▸ WHAT IS REQUIRED
A single number is the answer here: the count of lines in the data below that include the word "land".

----

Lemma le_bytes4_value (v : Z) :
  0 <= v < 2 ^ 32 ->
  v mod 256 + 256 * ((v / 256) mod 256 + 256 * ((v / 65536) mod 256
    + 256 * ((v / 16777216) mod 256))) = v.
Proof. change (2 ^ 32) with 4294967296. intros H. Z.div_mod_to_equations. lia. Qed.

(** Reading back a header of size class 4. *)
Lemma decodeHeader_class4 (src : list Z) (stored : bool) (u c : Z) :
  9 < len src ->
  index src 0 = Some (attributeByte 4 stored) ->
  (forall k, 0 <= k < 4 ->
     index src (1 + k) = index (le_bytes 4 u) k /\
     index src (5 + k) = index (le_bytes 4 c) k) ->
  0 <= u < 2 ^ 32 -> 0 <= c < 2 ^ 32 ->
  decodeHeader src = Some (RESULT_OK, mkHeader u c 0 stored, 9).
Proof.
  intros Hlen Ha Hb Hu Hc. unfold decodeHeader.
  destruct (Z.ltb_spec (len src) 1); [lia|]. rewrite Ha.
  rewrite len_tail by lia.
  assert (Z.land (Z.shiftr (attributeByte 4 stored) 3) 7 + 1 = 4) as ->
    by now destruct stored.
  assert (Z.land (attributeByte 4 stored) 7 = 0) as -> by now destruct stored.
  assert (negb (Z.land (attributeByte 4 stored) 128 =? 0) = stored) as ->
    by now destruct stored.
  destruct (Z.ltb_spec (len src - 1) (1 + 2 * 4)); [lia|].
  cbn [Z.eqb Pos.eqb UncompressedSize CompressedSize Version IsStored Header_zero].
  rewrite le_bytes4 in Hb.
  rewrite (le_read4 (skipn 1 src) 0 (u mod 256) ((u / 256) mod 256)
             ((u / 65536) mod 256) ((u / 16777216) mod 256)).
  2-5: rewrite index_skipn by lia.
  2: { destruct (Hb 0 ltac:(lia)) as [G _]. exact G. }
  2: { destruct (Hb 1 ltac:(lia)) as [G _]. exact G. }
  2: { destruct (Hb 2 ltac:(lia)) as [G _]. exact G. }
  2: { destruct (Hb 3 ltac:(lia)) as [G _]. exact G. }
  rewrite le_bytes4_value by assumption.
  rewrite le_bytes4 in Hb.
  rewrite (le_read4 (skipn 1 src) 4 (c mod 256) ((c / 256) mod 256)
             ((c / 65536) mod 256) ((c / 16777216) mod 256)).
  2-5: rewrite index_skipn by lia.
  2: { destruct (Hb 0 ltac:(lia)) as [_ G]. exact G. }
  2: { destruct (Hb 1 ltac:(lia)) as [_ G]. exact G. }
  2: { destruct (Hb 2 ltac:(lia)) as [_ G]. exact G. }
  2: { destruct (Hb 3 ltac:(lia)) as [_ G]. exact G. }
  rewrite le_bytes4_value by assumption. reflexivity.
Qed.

----

▸ ANSWER TO THIS EXERCISE
3